(Problem details)
Only one stretch of the records below is wanted: the lines from the one holding "m)) = _current_platform m" through the one holding "0 < planeWidth → planeWidth mod 8 = 0 →". Return it exactly, both ends included.

[Data entries]

Lemma Optimize_cells_spec : forall g0 sv0 fuel,
  wf g0 sv0 -> scratch_clear g0 -> Used (References g0) <= Z.of_nat fuel ->
  forall sv2 sv1 hs1 hs2 g L,
  sv0 = sv1 ++ sv2 ->
  Cells g = hs1 ++ hs2 -> length hs1 = length sv1 ->
  Forall2 (chain (List (References g0))) hs2 sv2 ->
  same_frame g0 g ->
  ent_inv g0 (discover [] (concat (map (map snd) sv1))) g L ->
  CurrentReference L = 1 + Z.of_nat (length (concat sv1)) ->
  Forall2 (chain (List (NewReferences L))) hs1
    (relabel (discover [] (concat (map (map snd) sv1))) 1
       (map (map snd) sv1)) ->
  Free (NewReferences L) = 0 ->
  exists g' L',
    foldM (Optimize_cell fuel)
      (map Z.of_nat (seq (length sv1) (length sv2))) (g, L) = Some (g', L') /\
    same_frame g0 g' /\
    ent_inv g0 (discover [] (concat (map (map snd) sv0))) g' L' /\
    CurrentReference L' = 1 + Z.of_nat (length (concat sv0)) /\
    Forall2 (chain (List (NewReferences L'))) (Cells g')
      (relabel (discover [] (concat (map (map snd) sv0))) 1
         (map (map snd) sv0)) /\
    Free (NewReferences L') = 0.
Proof.
  intros g0 sv0 fuel Hwf Hcl Hfuel.
  induction sv2 as [|c sv2 IH];
    intros sv1 hs1 hs2 g L Hsv HC Hlen HF2 Hfr Hinv Hcr HF1 HFree.
  - inversion HF2; subst. rewrite app_nil_r in *.
    exists g, L. simpl. conj; try reflexivity; try assumption.
    rewrite HC. exact HF1.
  - inversion HF2 as [|h c' hs2' sv2' Hc HF2']; subst.
    set (seen := discover [] (concat (map (map snd) sv1))) in *.
    pose proof Hfr as [HR [HCE [HP [HG [HD [HI HL]]]]]].
    pose proof (wf_count _ _ Hwf) as Hcount.
    pose proof (wf_usedR _ _ Hwf) as HUR.
    rewrite concat_app in Hcount. cbn [concat] in Hcount.
    rewrite !length_app in Hcount.
    destruct (Optimize_chain_spec g0 (wf_ents _ _ Hwf) Hcl
                (proj2 (wf_usedE _ _ Hwf)) c fuel (Z.of_nat (length sv1))
                true h g L seen)
      as [g1 [L1 [Hrun [Hinv1 [Hfr1 [HC1 [HCR1 [Hframe [Hchain HFree1]]]]]]]]].
    { rewrite HR. exact Hc. }
    { lia. }
    { intros k e Hin. apply (wf_refs _ _ Hwf k e).
      apply in_concat_mid. left. exact Hin. }
    { exact Hinv. }
    { lia. }
    { lia. }
    { rewrite HC, length_app, <- Hlen. simpl. lia. }
    set (h' := if h =? 0 then h else CurrentReference L).
    assert (HC1' : Cells g1 = (hs1 ++ [h']) ++ hs2').
    { rewrite HC1. rewrite <- app_assoc. simpl. unfold h'.
      destruct (h =? 0); simpl; [exact HC|].
      rewrite Nat2Z.id, HC, <- Hlen. apply set_nth_app. }
    assert (Hseen1 : discover [] (concat (map (map snd) (sv1 ++ [c])))
                     = discover seen (map snd c)).
    { rewrite map_app. cbn [map]. rewrite concat_snoc, discover_app.
      reflexivity. }
    destruct (IH (sv1 ++ [c]) (hs1 ++ [h']) hs2' g1 L1)
      as [g' [L' [Hrun' [Hfr' [Hinv' [HCR' [HF' HFree']]]]]]].
    { rewrite <- app_assoc. reflexivity. }
    { exact HC1'. }
    { rewrite !length_app. simpl. lia. }
    { exact HF2'. }
    { eapply same_frame_trans; eassumption. }
    { rewrite Hseen1. exact Hinv1. }
    { rewrite HCR1, Hcr, concat_snoc, length_app. lia. }
    { rewrite Hseen1, map_app, relabel_app. apply Forall2_app.
      - rewrite (relabel_ext seen).
        + eapply Forall2_impl_in; [|exact HF1].
          intros a b Hb. apply lseg_ext. intros k e Hin. apply Hframe.
          assert (Hk : In k (map fst (concat
                     (relabel seen 1 (map (map snd) sv1))))).
          { apply in_map_iff. exists (k, e). split; [reflexivity|].
            apply in_concat. exists b. split; assumption. }
          rewrite relabel_fst in Hk. apply zseq_In in Hk.
          rewrite <- concat_map, length_map in Hk. lia.
        + intros e He. apply rank_discover_old.
          intro Hz. apply rank_zero_iff in Hz. apply Hz. unfold seen.
          apply discover_In. right. exact He.
      - constructor; [|constructor].
        rewrite <- concat_map, length_map.
        replace (1 + Z.of_nat (length (concat sv1)))
          with (CurrentReference L) by lia.
        unfold h'. destruct (h =? 0) eqn:Eh.
        + apply Z.eqb_eq in Eh. subst h.
          apply chain_zero_nil in Hc. subst c.
          reflexivity.
        + apply Z.eqb_neq in Eh. apply Hchain. exact Eh. }
    { rewrite HFree1. exact HFree. }
    exists g', L'.
    cbn [length seq map foldM]. unfold Optimize_cell at 1. cbn [fst].
    rewrite <- Hlen. rewrite (read_cell_table g hs1 h hs2' HC). cbn [bind].
    rewrite Hlen. rewrite Hrun. cbn [bind].
    rewrite length_app in Hrun'. cbn [length] in Hrun'.
    replace (length sv1 + 1)%nat with (S (length sv1)) in Hrun' by lia.
    rewrite Hrun'.
    conj; try reflexivity; assumption.
Qed.
(** X18.  [kill_ardupilot] does not disarm on SITL: there, whatever its
    outcome, no call to the vehicle manager is among what it does.  And on
    every platform it writes no field but [should_be_running]: the handle of
    the subprocess is still held after the kill, and the platform, the SITL
    frame and the configuration are as before. *)
Theorem kill_ardupilot_spares_sitl (m : Manager W) :
  (_current_platform m = SITL ->
   forall r, ~ In (Ext Disarm r) (added m (snd (kill_ardupilot C m))))
  /\ subprocess (snd (kill_ardupilot C m)) = subprocess m
  /\ _current_platform (snd (kill_ardupilot C m)) = _current_platform m
  /\ _current_sitl_frame (snd (kill_ardupilot C m)) = _current_sitl_frame m
  /\ configuration (snd (kill_ardupilot C m)) = configuration m.
Proof.
  split.
  - intros Hpf r Hin.
    assert (Hwork : only sitl_kill_event (flag_cleared m)
                         (snd (kill_ardupilot C m))).
    { unfold kill_ardupilot. rewrite clear_flag_then.
      unfold current_platform. rewrite bind_gets.
      replace (_current_platform (flag_cleared m)) with SITL
        by (symmetry; exact Hpf).
      simpl negb. cbv iota.
      match goal with
      | |- only _ _ (snd (?x _)) =>
          assert (Hp : preserves (only sitl_kill_event) x); [|apply Hp]
      end.
      unfold terminate_ardupilot_subprocess, prune_ardupilot_processes,
        running_ardupilot_processes, current_platform, ext_total.
      step_with (@only_refl W sitl_kill_event)
                (@only_trans W sitl_kill_event)
                (@only_ext W sitl_kill_event).
      - apply wait_for_exit_spares.
      - apply prune_each_spares. }
    destruct Hwork as (evs & Ht & Hf).
    rewrite (added_app m _ ([Invoke P_kill_ardupilot;
                             Assign_should_be_running false] ++ evs)) in Hin.
    + destruct Hin as [Hin|[Hin|Hin]]; try discriminate Hin.
      rewrite forallb_forall in Hf. specialize (Hf _ Hin). discriminate Hf.
    + rewrite Ht. simpl. now rewrite <- app_assoc.
  - destruct (kill_ardupilot_steps C m) as [_ (Hp & Hf & Hs & _ & Hc)].
    simpl in Hp, Hf, Hs, Hc. auto.
Qed.
End KillSpares.

Section StartMore.
Context {W T : Type} `{BoardEnum T} (C : Collaborators W T).
(** C1, as amended.  For [planes] in 1, 2, 4, 5, 8, a [planeWidth] that is a
    positive multiple of 8, either bit order and a content of bytes, shorter
    than 2^31, whose length is a multiple of [planeWidth / 8 * planes]:
    [toPlanar(fromPlanar(content))] returns [content]. *)
Theorem round_trip_law content planes planeWidth byteOrderMSB :
  planes ∈ [1; 2; 4; 5; 8] →
  0 < planeWidth → planeWidth mod 8 = 0 →
  Forall (λ v, 0 ≤ v < 256) content →
  len content mod (planeWidth / 8 * planes) = 0 →
  len content < 2 ^ 31 →
  round_trip content planes planeWidth byteOrderMSB = inr content.
Proof.
  intros Hp Hw Hw8 Hbytes Hlen Hsize.
  assert (1 ≤ planes ≤ 8) as Hp'.
  { repeat (apply elem_of_cons in Hp as [->|Hp]; [lia|]). by apply elem_of_nil in Hp. }
  assert (planeWidth = 8 * (planeWidth / 8)) as Hwb
    by (pose proof (Z.div_mod planeWidth 8); lia).
  set (wb := planeWidth / 8) in *. rewrite Hwb.
  assert (0 < wb) by lia.
  apply (round_trip_blocks content planes wb byteOrderMSB (len content / (wb * planes)));
    [done|done| | |done|done].
  - apply Z.div_pos; unfold len; nia.
  - pose proof (Z.div_mod (len content) (wb * planes)). nia.
Qed.

Lemma round_trip_law_witness :
  round_trip [1; 2; 3; 4; 5; 6; 7; 8; 9; 10; 11; 12; 13; 14; 15; 16; 17; 18; 19; 255]
    5 16 true
  = inr [1; 2; 3; 4; 5; 6; 7; 8; 9; 10; 11; 12; 13; 14; 15; 16; 17; 18; 19; 255].
Proof.
  apply round_trip_law.
  - apply (bool_decide_unpack _). vm_compute. exact I.
  - lia.
  - reflexivity.
  - apply (bool_decide_unpack _). vm_compute. exact I.
  - reflexivity.
  - vm_compute. reflexivity.
Defined.

(** The law is stated for a content shorter than 2^31 bytes because the
    index arithmetic of [toPlanar] is cut to 32 bits: from pixel 2^34 on,
    [(i / 8) >> 0] is negative. *)
Example div8_int32_wraps : JS.div8_int32 (2 ^ 34) = - 2 ^ 31.
Proof. reflexivity. Qed.

(** C1 as stated fails for a plane width that is not a multiple of 8: with
    one plane of width 4, a row is 4 pixels in the high bits of one byte;
    [toPlanar] puts the second row in the low bits. *)
Lemma round_trip_planeWidth_4_counterexample :
  1 ∈ [1; 2; 4; 5; 8]
  ∧ 0 < 4
  ∧ len [0x80; 0x80] mod (JS.ceil_div8 4 * 1) = 0
  ∧ fromPlanar [0x80; 0x80] 1 4 true
    = inr [1; 0; 0; 0; 1; 0; 0; 0; 0; 0; 0; 0; 0; 0; 0; 0]
  ∧ round_trip [0x80; 0x80] 1 4 true = inr [0x80; 0x08]
  ∧ round_trip [0x80; 0x80] 1 4 true ≠ inr [0x80; 0x80].
Proof.
  split; [apply (bool_decide_unpack _); vm_compute; exact I|].
  repeat split; try (vm_compute; reflexivity).
  vm_compute. discriminate.
Qed.

(** * Further properties of the code *)

(** ** Loops with bodies that agree *)

Lemma for_loop_ext {St : Type} (f g : Z → St → St) limit step :
  0 ≤ step →
  ∀ fuel i s,
    (∀ k s', i ≤ k < limit → f k s' = g k s') →
    JS.for_loop fuel i limit step f s = JS.for_loop fuel i limit step g s.
Proof.
  intros Hstep fuel. induction fuel as [|fuel IH]; intros i s Hfg; simpl; [done|].
  destruct (decide (i < limit)); [|done].
  rewrite Hfg by lia. apply IH. intros k s' ?. apply Hfg. lia.
Qed.

Lemma get_fmap (f : Z → Z) (a : list Z) k : JS.get (f <$> a) k = f <$> JS.get a k.
Proof.
  unfold JS.get. destruct k as [k|]; [|done].
  case_decide; [|done]. apply list_lookup_fmap.
Qed.

Lemma len_fmap (f : Z → Z) (a : list Z) : len (f <$> a) = len a.
Proof. unfold len. by rewrite length_fmap. Qed.
(** [m.group(n)]: [None] when the group took no part in the match. *)
Definition group (n : nat) (m : rmatch_obj) : option string :=
  match lookup_cap n (mo_caps m) with
  | Some (a, b) => Some (String.substring a (b - a) (mo_text m))
  | None => None
  end.

Fixpoint search_from (r : regex) (text : string) (prev : option ascii)
    (rest : string) (pos : nat) {struct rest} : option rmatch_obj :=
  match rmatch r (MState prev rest pos []) Some with
  | Some st => Some (MatchObj text pos (m_pos st) (m_caps st))
  | None =>
      match rest with
      | String c rest' => search_from r text (Some c) rest' (S pos)
      | EmptyString => None
      end
  end.

(** [re.search(r, text)] *)
Definition search (r : regex) (text : string) : option rmatch_obj :=
  search_from r text None text 0.

Definition found (r : regex) (text : string) : bool :=
  match search r text with Some _ => true | None => false end.

(** [re.sub(r, repl, text)] for a pattern that cannot match the empty
    string (both patterns of [_normalize_room] are of that kind): [skip]
    counts the characters of the current match still to be dropped. *)
Fixpoint sub_from (r : regex) (repl : string) (prev : option ascii)
    (rest : string) (pos skip : nat) {struct rest} : string :=
  match rest with
  | EmptyString => EmptyString
  | String c rest' =>
      match skip with
      | S n => sub_from r repl (Some c) rest' (S pos) n
      | O =>
          match rmatch r (MState prev rest pos []) Some with
          | Some st =>
              repl +:+ sub_from r repl (Some c) rest' (S pos)
                         (Nat.pred (m_pos st - pos))
          | None => String c (sub_from r repl (Some c) rest' (S pos) 0)
          end
      end
  end.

(Expected answer)
  /\ _current_platform (snd (kill_ardupilot C m)) = _current_platform m
  /\ _current_sitl_frame (snd (kill_ardupilot C m)) = _current_sitl_frame m
  /\ configuration (snd (kill_ardupilot C m)) = configuration m.
Proof.
  split.
  - intros Hpf r Hin.
    assert (Hwork : only sitl_kill_event (flag_cleared m)
                         (snd (kill_ardupilot C m))).
    { unfold kill_ardupilot. rewrite clear_flag_then.
      unfold current_platform. rewrite bind_gets.
      replace (_current_platform (flag_cleared m)) with SITL
        by (symmetry; exact Hpf).
      simpl negb. cbv iota.
      match goal with
      | |- only _ _ (snd (?x _)) =>
          assert (Hp : preserves (only sitl_kill_event) x); [|apply Hp]
      end.
      unfold terminate_ardupilot_subprocess, prune_ardupilot_processes,
        running_ardupilot_processes, current_platform, ext_total.
      step_with (@only_refl W sitl_kill_event)
                (@only_trans W sitl_kill_event)
                (@only_ext W sitl_kill_event).
      - apply wait_for_exit_spares.
      - apply prune_each_spares. }
    destruct Hwork as (evs & Ht & Hf).
    rewrite (added_app m _ ([Invoke P_kill_ardupilot;
                             Assign_should_be_running false] ++ evs)) in Hin.
    + destruct Hin as [Hin|[Hin|Hin]]; try discriminate Hin.
      rewrite forallb_forall in Hf. specialize (Hf _ Hin). discriminate Hf.
    + rewrite Ht. simpl. now rewrite <- app_assoc.
  - destruct (kill_ardupilot_steps C m) as [_ (Hp & Hf & Hs & _ & Hc)].
    simpl in Hp, Hf, Hs, Hc. auto.
Qed.
End KillSpares.

Section StartMore.
Context {W T : Type} `{BoardEnum T} (C : Collaborators W T).
(** C1, as amended.  For [planes] in 1, 2, 4, 5, 8, a [planeWidth] that is a
    positive multiple of 8, either bit order and a content of bytes, shorter
    than 2^31, whose length is a multiple of [planeWidth / 8 * planes]:
    [toPlanar(fromPlanar(content))] returns [content]. *)
Theorem round_trip_law content planes planeWidth byteOrderMSB :
  planes ∈ [1; 2; 4; 5; 8] →
  0 < planeWidth → planeWidth mod 8 = 0 →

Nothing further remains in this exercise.